» **Directions for this task**
From the line containing "that was never" to the final line of the entries, every line is to be reproduced exactly; no other line belongs in the output.

» **Data shown**
(* ===== verification/Timer.v ===== *)
(** * The timer: src/core/timer.cc, include/openswoole_timer.h

    [Timer] keeps its [TimerNode] objects in a min-heap ordered by deadline and in
    a hash map by id; [select], called by the reactor after every round, runs the
    callbacks that are due.  Objects live in a store and [new] returns an address
    that was never used before, so following a stale pointer gives [None]; the
    [HeapNode] of a [TimerNode] gets the same number in the heap's own store.  A
    callback is client code: the list of timer calls it makes, computed from its
    data and the state it sees, each with the clock it reads.  [fired] (ids whose
    callback ran) and [touched] (ids on which a client called [remove] or [delay])
    are ghost histories. *)

From Stdlib Require Import Sorted.
From S2P Require Import Prelude Heap HeapRoot.

(** [struct TimerNode]; [tdata] stands for [callback] with [data]. *)
Record TimerNode := MkTNode {
  id : Z; exec_msec : Z; interval : Z; tround : Z; removed : bool;
  heap_node : positive; tdata : Z }.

» **Solution to the exercise**
    that was never used before, so following a stale pointer gives [None]; the
    [HeapNode] of a [TimerNode] gets the same number in the heap's own store.  A
    callback is client code: the list of timer calls it makes, computed from its
    data and the state it sees, each with the clock it reads.  [fired] (ids whose
    callback ran) and [touched] (ids on which a client called [remove] or [delay])
    are ghost histories. *)

From Stdlib Require Import Sorted.
From S2P Require Import Prelude Heap HeapRoot.

(** [struct TimerNode]; [tdata] stands for [callback] with [data]. *)
Record TimerNode := MkTNode {
  id : Z; exec_msec : Z; interval : Z; tround : Z; removed : bool;
  heap_node : positive; tdata : Z }.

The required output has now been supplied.